He was still in a corner though, on the floor, and still sniffling. So he wasn’t all the way better yet.

Not really having a clue what to do in a situation like this with a human - only knowing one human and that human being Jack and therefore being something of an odd fish in the first place - Twilight acted on instinct and went with the first idea that popped into her head:

“Would you like a hug?”

Sniffing, Jack waved this off.

“It’s fine, it’s fine, don’t worry about it,” he said, and while his words might have said this every single other part and aspect of him said otherwise. But you couldn’t go off of anything as threadbare as it being powerfully, silently obvious but yet unspoken, especially when they had said something to the contrary plainly not meaning a syllable of it. It wasn’t the done thing.

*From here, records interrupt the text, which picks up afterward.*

Lemma life_step_ok l l' : life_step l l' → life_ok l → life_ok l'.
Proof.
  intros Hstep Hok. pose proof (bo_wf _ _ _ (lo_boxes _ Hok)) as Hpwf. destruct Hstep as [m b cfg s Hb E|m b e s Hb E|b cfg s Hb E|b e s Hb E|c s Hc E
    |c s Hc E|c arcs s Hc Hn E|c arcs s [n Hn] E|c arcs s [n Hn] E|fd w Hfd Hg|fuel cfg fd r s Hc Hfd E
    |fuel cfg name fd r s Hc Hfd E|conn st s Hx Hfd E|w Hg].
  - eapply wp_done in E; [|by apply wp_twp, twp_with_material].
    destruct E as (cert & key & roots & ex & _ & _ & _ & Hex & Hwf & Hi & Ho & Hst).
    destruct (alpn_stored_new b cert key roots _ _ _ Hex) as (new & He & Hn & <-). by eapply life_new.
  - eapply wp_done in E; [|by apply wp_twp, twp_with_material]. by apply life_same.
  - eapply wp_done in E; [|by apply wp_twp, twp_client_build].
    destruct E as (i & _ & _ & Hp & Ho & Hst). change (@None (list byte)) with (new_list None).
    eapply life_new; [exact Ho|exact Hst|apply ctx_init_ex|cbn; by rewrite Hp|by rewrite Hp|by rewrite Hp|done].
  - eapply wp_done in E; [|by apply wp_twp, twp_client_build]. by apply life_same.
  - apply lift_done in E as (w & E & ->).
    eapply (wp_done _ (λ _ w', ghost w' = g_take (OCtx c) (l_ghost l))) in E;
      [|by apply wp_twp, twp_SslCtx_clone].
    by apply (life_clone_ok _ c).
  - eapply (wp_done _ (λ _ s', life_ok (set_st s' l))) in E; [done|].
    by apply wp_twp, (twp_life_drop l c).
  - injection E as <- <-. destruct Hok as [Hb Hs Ha]. split; cbn; [done|done|].
    intros c' n [[<- <-]|[_ Hc']]%lookup_insert_Some; [|by apply Ha]. split; [done|].
    unfold spare in Hc. rewrite elem_of_multiplicity. unfold l_ghost in *. cbn. lia.
  - injection E as <- <-. destruct Hok as [Hb Hs Ha]. split; cbn; [done|done|].
    intros c' n' Hal. cbn in Hal.
    apply lookup_alter_Some in Hal as [(<- & m & Hm & ->)|[_ Hc']]; [|by apply Ha].
    destruct (Ha _ _ Hm). split; [lia|done].
  - eapply (wp_done _ (λ _ x, life_ok {| l_arcs := x.1; l_lists := l_lists l; l_st := x.2 |})) in E;
      [done|]. by apply wp_twp, (twp_life_arc_drop l c n).
  - apply life_ghost; rewrite ?Hg; cbn; try done; [|multiset_solver|].
    + intros c. unfold ctx_alive. cbn. rewrite !elem_of_multiplicity, multiplicity_disj_union,
        multiplicity_singleton_ne, Nat.add_0_r by done. done.
    + apply socks_ok_socket; [done|by apply lo_socks].
  - apply lift_done in E as (w & E & ->). eapply wp_done in E; [|apply wp_accept; [done|apply Hfd]].
    by eapply (life_endpoint _ (server_session cfg fd)).
  - apply lift_done in E as (w & E & ->). eapply wp_done in E; [|apply wp_connect; [done|apply Hfd]].
    eapply (life_endpoint _ (client_session cfg name fd)); try done; cbn; unfold with_names;
      by destruct (parse_ip name).
  - eapply (wp_done _ (λ _ s', life_ok (set_st s' l))) in E; [done|].
    by apply wp_twp, (twp_life_hangup l conn st).
  - apply life_ghost; rewrite ?Hg; try done. by apply lo_socks.
Qed.

Lemma reachable_life_ok l0 l : unborn l0 → rtc life_step l0 l → life_ok l.
Proof.
  intros Hu%unborn_ok Hs. induction Hs as [|l1 l2 l3 Hst _ IH]; [done|]. by eapply IH, life_step_ok.
Qed.

(** C10. Whatever a program does with the crate, in whatever order, its handles stay
    sound: cloning a context takes one more reference and its assertion holds;
    dropping a context handle, the last or any other [Arc] of a configuration, or a
    stream gives back exactly the references of that handle, and never frees the
    ALPN box a second time; and every session has a descriptor of its own that is
    open until the session is gone. *)
Theorem handles_release l0 l :
  unborn l0 → rtc life_step l0 l →
  (∀ c, OCtx c ∈ g_refs (l_ghost l) →
     twp (SslCtx_clone c) (λ c' w', c' = c ∧ ghost w' = g_take (OCtx c) (l_ghost l)) (l_st l).2) ∧
  (∀ c, spare c l →
     twp (drop_ctx c) (λ _ s', ghost s'.2 = g_drop (OCtx c) (l_ghost l)) (l_st l)) ∧
  (∀ c n, l_arcs l !! c = Some n →
     twp (arc_drop c)
       (λ _ x, x.1 = (if decide (n = 1%nat) then delete c (l_arcs l) else <[c := pred n]> (l_arcs l)) ∧
               ghost x.2.2 = if decide (n = 1%nat) then g_drop (OCtx c) (l_ghost l) else l_ghost l)
       (l_arcs l, l_st l)) ∧
  (∀ conn st, g_ssl (l_ghost l) !! conn_ssl conn = Some st → ss_fd st = Some (conn_fd conn) →
     twp (drop_stream conn)
       (λ _ s', ghost s'.2 = g_drop (OFd (conn_fd conn))
          (g_on_ssl (delete (conn_ssl conn)) (g_drop (OSsl (conn_ssl conn)) (l_ghost l)))) (l_st l)) ∧
  (∀ x st, g_ssl (l_ghost l) !! x = Some st → ∃ fd, ss_fd st = Some fd ∧ OFd fd ∈ g_refs (l_ghost l)).
Proof.
  intros Hu Hrun. pose proof (reachable_life_ok _ _ Hu Hrun) as Hok. split_and!.
  - intros c Hc. by apply twp_SslCtx_clone.
  - intros c Hc. by apply (twp_life_drop l c).
  - intros c n Hn. by apply (twp_life_arc_drop l c n).
  - intros conn st Hx Hfd. by apply (twp_life_hangup l conn st).
  - apply (so_sock _ (lo_socks _ Hok)).
Qed.

Lemma list_kept_found lists s c wire :
  list_kept lists s.1 (ghost s.2) c → lists !! c = Some wire → ctx_alpn_list s c = Some wire.
Proof.
  intros (st & Hst & Hl) Hw. rewrite Hw in Hl. destruct Hl as (i & k & He & Hi & Hk).
  unfold ctx_alpn_list. rewrite Hi, (get_ex_data_spec _ _ _ _ Hst), He, Z.eqb_refl. done.
Qed.

(** C9. The ALPN list of a server configuration lives exactly as long as it can be
    asked for.  While a handle or a session keeps the context alive, also after
    the configuration itself was dropped, the selection callback finds the list
    that was configured; every box belongs to a context that is alive; and when
    the last context handle and the last stream are gone, no box is left. *)
Theorem lists_outlive_handles l0 l :
  unborn l0 → rtc life_step l0 l →
  (∀ c wire, ctx_alive c (l_ghost l) → l_lists l !! c = Some wire →
     ctx_alpn_list (l_st l) c = Some wire) ∧
  (∀ k, is_Some (boxes (l_st l).1 !! k) → ∃ c, ctx_alive c (l_ghost l) ∧ ex_ptr (l_ghost l) c = Some k) ∧
  ((∀ c, OCtx c ∉ g_refs (l_ghost l)) → (∀ x, OSsl x ∉ g_refs (l_ghost l)) →
   boxes (l_st l).1 = ∅).
Proof.
  intros Hu Hrun. pose proof (reachable_life_ok _ _ Hu Hrun) as [Hb Hs _]. split_and!.
  - intros c wire Ha. by apply list_kept_found, (bo_list _ _ _ Hb).
  - apply (bo_owned _ _ _ Hb).
  - intros Hc Hx. apply map_empty. intros k. apply eq_None_not_Some.
    intros (c & [Ha|(x & st & Hst & _)] & _)%(bo_owned _ _ _ Hb); [by destruct (Hc c)|].
    destruct (Hx x). rewrite elem_of_multiplicity. pose proof (so_ssl _ Hs x) as Hm. rewrite Hst in Hm. lia.
Qed.
End handles.

(** ** Witnesses: a stream that outlives its configuration *)

Definition newborn : Sim :=
  with_ghost (λ _, {| g_refs := ∅; g_ctx := ∅; g_bio := ∅; g_ssl := ∅ |}) (sim0 [EvHandshake 1 0]).

Definition born : Life := {| l_arcs := ∅; l_lists := ∅; l_st := (proc0, newborn) |}.

Lemma born_unborn : unborn born.
Proof. done. Qed.

Definition h2_server : ServerConfigBuilder :=
  server_set_alpn_protocols [bytes_of "h2"] server_builder.

(** Build, accept, drop the configuration: the session is all that is left. *)
Lemma orphan_run :
  ∃ l conn (c : nat), rtc (A := Life (W := Sim)) life_step born l ∧
    l_lists l !! c = Some (x02 :: bytes_of "h2") ∧ (OCtx c ∉ g_refs (l_ghost l)) ∧
    ∃ st, g_ssl (l_ghost l) !! conn_ssl conn = Some st ∧ ss_ctx st = c ∧ ss_fd st = Some (conn_fd conn).
Proof.
  assert (∃ cfg s1 conn s2 s3, with_material demo_material h2_server (proc0, newborn) = Done (Ok cfg, s1) ∧
    (OFd 5 ∉ g_refs (ghost s1.2)) ∧ OCtx (sc_ctx cfg) ∈ g_refs (ghost s1.2) ∧ g_ssl (ghost s1.2) = ∅ ∧
    lift (accept 3 cfg 5) (s1.1, with_ghost (g_take (OFd 5)) s1.2) = Done (Ok conn, s2) ∧
    multiplicity (OCtx (sc_ctx cfg)) (g_refs (ghost s2.2)) = 1%nat ∧
    drop_ctx (sc_ctx cfg) s2 = Done (tt, s3) ∧
    (OCtx (sc_ctx cfg) ∉ g_refs (ghost s3.2)) ∧
    ∃ st, g_ssl (ghost s3.2) !! conn_ssl conn = Some st ∧ ss_ctx st = sc_ctx cfg ∧
          ss_fd st = Some (conn_fd conn)) as
    (cfg & s1 & conn & s2 & s3 & E1 & Hfd & Hc & Hs & E2 & Hm & E3 & Hn & Hst).
  { do 5 eexists. split; [vm_compute; reflexivity|].
    split; [by apply (bool_decide_unpack _)|]. split; [by apply (bool_decide_unpack _)|].
    split; [reflexivity|]. split; [vm_compute; reflexivity|]. split; [reflexivity|].
    split; [vm_compute; reflexivity|]. split; [by apply (bool_decide_unpack _)|].
    eexists. split; [vm_compute; reflexivity|]. done. }
  eexists _, conn, (sc_ctx cfg). split.
  { eapply rtc_l; [by apply (life_server_ok born demo_material h2_server cfg s1)|].
    eapply rtc_l; [by apply (life_socket _ 5 (with_ghost (g_take (OFd 5)) s1.2))|].
    eapply rtc_l; [apply (life_accept _ 3 cfg 5 (Ok conn) s2); [cbn; multiset_solver| |done]|].
    { split; [cbn; multiset_solver|]. cbn. change (w_ghost s1.2) with (ghost s1.2). by rewrite Hs. }
    eapply rtc_l; [apply (life_drop _ (sc_ctx cfg) s3); [|done]|apply rtc_refl].
    unfold spare, l_ghost. cbn -[multiplicity ghost]. rewrite Hm. apply Nat.lt_0_1. }
  cbn -[ghost]. rewrite lookup_partial_alter_eq. split_and!; [done|done|exact Hst].
Qed.

Lemma handles_release_witness :
  ∃ l conn c, rtc (A := Life (W := Sim)) life_step born l ∧ (OCtx c ∉ g_refs (l_ghost l)) ∧
    twp (drop_stream conn) (λ _ s', g_ssl (ghost s'.2) !! conn_ssl conn = None) (l_st l).
Proof.
  destruct orphan_run as (l & conn & c & Hrun & _ & Hn & st & Hst & _ & Hfd).
  exists l, conn, c. split; [exact Hrun|]. split; [exact Hn|].
  destruct (handles_release born l born_unborn Hrun) as (_ & _ & _ & Hdrop & _).
  eapply twp_mono; [exact (Hdrop conn st Hst Hfd)|]. cbn beta. intros _ s' ->.
  apply lookup_delete_eq.
Defined.

Lemma lists_outlive_handles_witness :
  ∃ l c, rtc (A := Life (W := Sim)) life_step born l ∧ (OCtx c ∉ g_refs (l_ghost l)) ∧
    ctx_alpn_list (l_st l) c = Some (x02 :: bytes_of "h2").
Proof.
  destruct orphan_run as (l & conn & c & Hrun & Hl & Hn & st & Hst & Hc & _).
  exists l, c. split; [exact Hrun|]. split; [exact Hn|].
  destruct (lists_outlive_handles born l born_unborn Hrun) as (Hlist & _ & _).
  apply Hlist; [|exact Hl]. right. by exists (conn_ssl conn), st.
Defined.
(* ===== verification/Hkdf.v ===== *)
(** * HKDF-Expand over SHA-2, executable

    [HKDF_expand] belongs to AWS-LC and is a parameter of the model.  This file
    gives the function the parameter stands for, from its specifications
    (FIPS 180-4, RFC 2104, RFC 5869), so that the known-answer tests of
    [ktls/derive.rs] can run: the round constants are computed as the
    fractional parts of roots of primes that FIPS 180-4 defines them to be. *)

From S2P Require Import Prelude Std Env Sim.

Local Open Scope Z_scope.

(** ** Constants from primes *)

Definition is_prime (n : Z) : bool := forallb (λ d, negb (n mod d =? 0)) (seqZ 2 (n - 2)).

Definition primes (n : nat) : list Z := take n (filter is_prime (seqZ 2 410)).

(** The largest [r] below [2 ^ bits] with [r ^ e <= n], bit by bit. *)
Fixpoint root_loop (e n : Z) (bits : nat) (r : Z) : Z :=
  match bits with
  | O => r
  | S bits' =>
      let r' := r + 2 ^ Z.of_nat bits' in
      root_loop e n bits' (if r' ^ e <=? n then r' else r)
  end.

Definition frac_root (e w p : Z) : Z := root_loop e (p * 2 ^ (e * w)) 80 0 mod 2 ^ w.

(** ** SHA-2 *)

Record Sha : Type := {
  sha_w : Z;
  sha_rounds : nat;
  sha_big0 : Z * Z * Z;
  sha_big1 : Z * Z * Z;
  (** The third amount of the small functions is a shift. *)
  sha_small0 : Z * Z * Z;
  sha_small1 : Z * Z * Z;
  sha_init : list Z;
  sha_k : list Z;
  sha_out : Z;
}.

Definition sha256 : Sha := Eval vm_compute in {|
  sha_w := 32; sha_rounds := 64;
  sha_big0 := (2, 13, 22); sha_big1 := (6, 11, 25);
  sha_small0 := (7, 18, 3); sha_small1 := (17, 19, 10);
  sha_init := frac_root 2 32 <$> primes 8;
  sha_k := frac_root 3 32 <$> primes 64; sha_out := 32 |}.

Definition sha384 : Sha := Eval vm_compute in {|
  sha_w := 64; sha_rounds := 80;
  sha_big0 := (28, 34, 39); sha_big1 := (14, 18, 41);
  sha_small0 := (1, 8, 7); sha_small1 := (19, 61, 6);
  sha_init := frac_root 2 64 <$> drop 8 (primes 16);
  sha_k := frac_root 3 64 <$> primes 80; sha_out := 48 |}.

Section sha.
Context (h : Sha).

Definition wrap (x : Z) : Z := x mod 2 ^ sha_w h.
Definition rotr (n x : Z) : Z := Z.lor (Z.shiftr x n) (wrap (Z.shiftl x (sha_w h - n))).

Definition big (r : Z * Z * Z) (x : Z) : Z :=
  let '(a, b, c) := r in Z.lxor (Z.lxor (rotr a x) (rotr b x)) (rotr c x).
Definition small (r : Z * Z * Z) (x : Z) : Z :=
  let '(a, b, c) := r in Z.lxor (Z.lxor (rotr a x) (rotr b x)) (Z.shiftr x c).

Definition Ch (x y z : Z) : Z := Z.lxor (Z.land x y) (Z.land (Z.lxor x (2 ^ sha_w h - 1)) z).
Definition Maj (x y z : Z) : Z := Z.lxor (Z.lxor (Z.land x y) (Z.land x z)) (Z.land y z).

(** The message schedule, newest word first. *)
Fixpoint schedule (n : nat) (ws : list Z) : list Z :=
  match n with
  | O => ws
  | S n' =>
      let at_ i := default 0 (ws !! i) in
      schedule n' (wrap (small (sha_small1 h) (at_ 1%nat) + at_ 6%nat
                         + small (sha_small0 h) (at_ 14%nat) + at_ 15%nat) :: ws)
  end.

Definition round (v : list Z) (kw : Z * Z) : list Z :=
  match v with
  | [a; b; c; d; e; f; g; x] =>
      let t1 := x + big (sha_big1 h) e + Ch e f g + kw.1 + kw.2 in
      let t2 := big (sha_big0 h) a + Maj a b c in
      [wrap (t1 + t2); a; b; c; wrap (d + t1); e; f; g]
  | _ => v
  end.

Definition compress (state : list Z) (block : list Z) : list Z :=
  let ws := reverse (schedule (sha_rounds h - 16) (reverse block)) in
  zip_with (λ x y, wrap (x + y)) state (foldl round state (zip (sha_k h) ws)).

(** Bytes to words and blocks. *)
Definition word_bytes : nat := Z.to_nat (sha_w h / 8).

Fixpoint chunks {A} (fuel n : nat) (l : list A) : list (list A) :=
  match fuel, l with
  | S fuel', _ :: _ => take n l :: chunks fuel' n (drop n l)
  | _, _ => []
  end.

Definition block_bytes : Z := 2 * sha_w h.

Definition pad (msg : list byte) : list byte :=
  let tail := 1 + sha_w h / 4 in
  msg ++ [x80] ++ repeat x00 (Z.to_nat ((- (len msg + tail)) mod block_bytes))
    ++ to_be_bytes (Z.to_nat (sha_w h / 4)) (8 * len msg).

Definition sha (msg : list byte) : list byte :=
  let words := from_be_bytes <$> chunks (length (pad msg)) word_bytes (pad msg) in
  let blocks := chunks (length words) 16 words in
  prefix (sha_out h) (mjoin (to_be_bytes word_bytes <$> foldl compress (sha_init h) blocks)).

(** ** HMAC and HKDF-Expand *)

Definition xor_pad (c : Z) (key : list byte) : list byte :=
  (λ b, u8 (Z.lxor (byte_Z b) c)) <$> (key ++ repeat x00 (Z.to_nat (block_bytes - len key))).

Definition hmac (key msg : list byte) : list byte :=
  let key := if block_bytes <? len key then sha key else key in
  sha (xor_pad 0x5c key ++ sha (xor_pad 0x36 key ++ msg)).

Fixpoint expand_blocks (n : nat) (i : Z) (prk info t : list byte) : list byte :=
  match n with
  | O => []
  | S n' =>
      let t := hmac prk (t ++ info ++ [u8 i]) in
      t ++ expand_blocks n' (i + 1) prk info t
  end.
End sha.

Definition sha_of (md : EvpMd) : Sha :=
  match md with EVP_sha256 => sha256 | EVP_sha384 => sha384 end.

(** [n] bytes of output; more than 255 blocks are an error. *)
Definition hkdf_blocks (n : Z) (md : EvpMd) : Z := (n + sha_out (sha_of md) - 1) / sha_out (sha_of md).

Definition rfc5869_expand (n : Z) (md : EvpMd) (secret info : list byte) : list byte :=
  prefix n (expand_blocks (sha_of md) (Z.to_nat (hkdf_blocks n md)) 1 secret info []).

(** [HKDF_expand] with this function behind it, on the simulated world. *)
Definition rfc5869_kdf : Kdf Sim := {|
  HKDF_expand n md secret info w :=
    if hkdf_blocks n md <=? 255 then ((1, rfc5869_expand n md secret info), w)
    else ((0, []), with_errs (λ q, q ++ [Z.shiftl 31 24 + 100]) w);
  SSL_export_keying_material n label c clen use w := ((1, prefix n label), w) |}.

(** It satisfies what the development assumes of the parameter. *)
Definition rfc5869_kdf_laws : KdfLaws Sim (H := rfc5869_kdf).
Proof.
  refine (Build_KdfLaws Sim rfc5869_kdf rfc5869_expand _).
  intros n md secret info w out w'. cbn. case_match; intros [=]; congruence.
Defined.

(** ** The example values of the specifications *)

(** FIPS 180-4: the messages "abc" and the empty one. *)
Example sha256_abc :
  sha sha256 (bytes_of "abc") = to_be_bytes 32 0xba7816bf8f01cfea414140de5dae2223b00361a396177a9cb410ff61f20015ad.
Proof. vm_compute. reflexivity. Qed.

Example sha384_abc :
  sha sha384 (bytes_of "abc") = to_be_bytes 48 0xcb00753f45a35e8bb5a03d699ac65007272c32ab0eded1631a8b605a43ff5bed8086072ba1e7cc2358baeca134c825a7.
Proof. vm_compute. reflexivity. Qed.

(** RFC 5869, test case 1: 42 bytes, two blocks. *)
Example rfc5869_case1 :
  rfc5869_expand 42 EVP_sha256
    (to_be_bytes 32 0x077709362c2e32df0ddc3f0dc47bba6390b6c73bb50f9c3122ec844ad7c2b3e5)
    (to_be_bytes 10 0xf0f1f2f3f4f5f6f7f8f9)
  = to_be_bytes 42 0x3cb25f25faacd57a90434f64d0362f2a2d2d0a90cf1a5a4c5db02d56ecc4c5bf34007208d5b887185865.
Proof. vm_compute. reflexivity. Qed.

Twilight mulled briefly on this issue, but only briefly, as after a mere second or three of mulling she’d come up with the perfect solution.

“...I’d like a hug,” she said.

She had correctly figured him out. He blinked at her.

“...you would?”

Twilight nodded.

“I would.”

Jack couldn’t refuse - politeness wouldn’t allow it - but could he delay?

“...now?”

“Now, please.”

He could not delay.

“If you insist. If I get snot on you I’m sorry,” he said, shifting.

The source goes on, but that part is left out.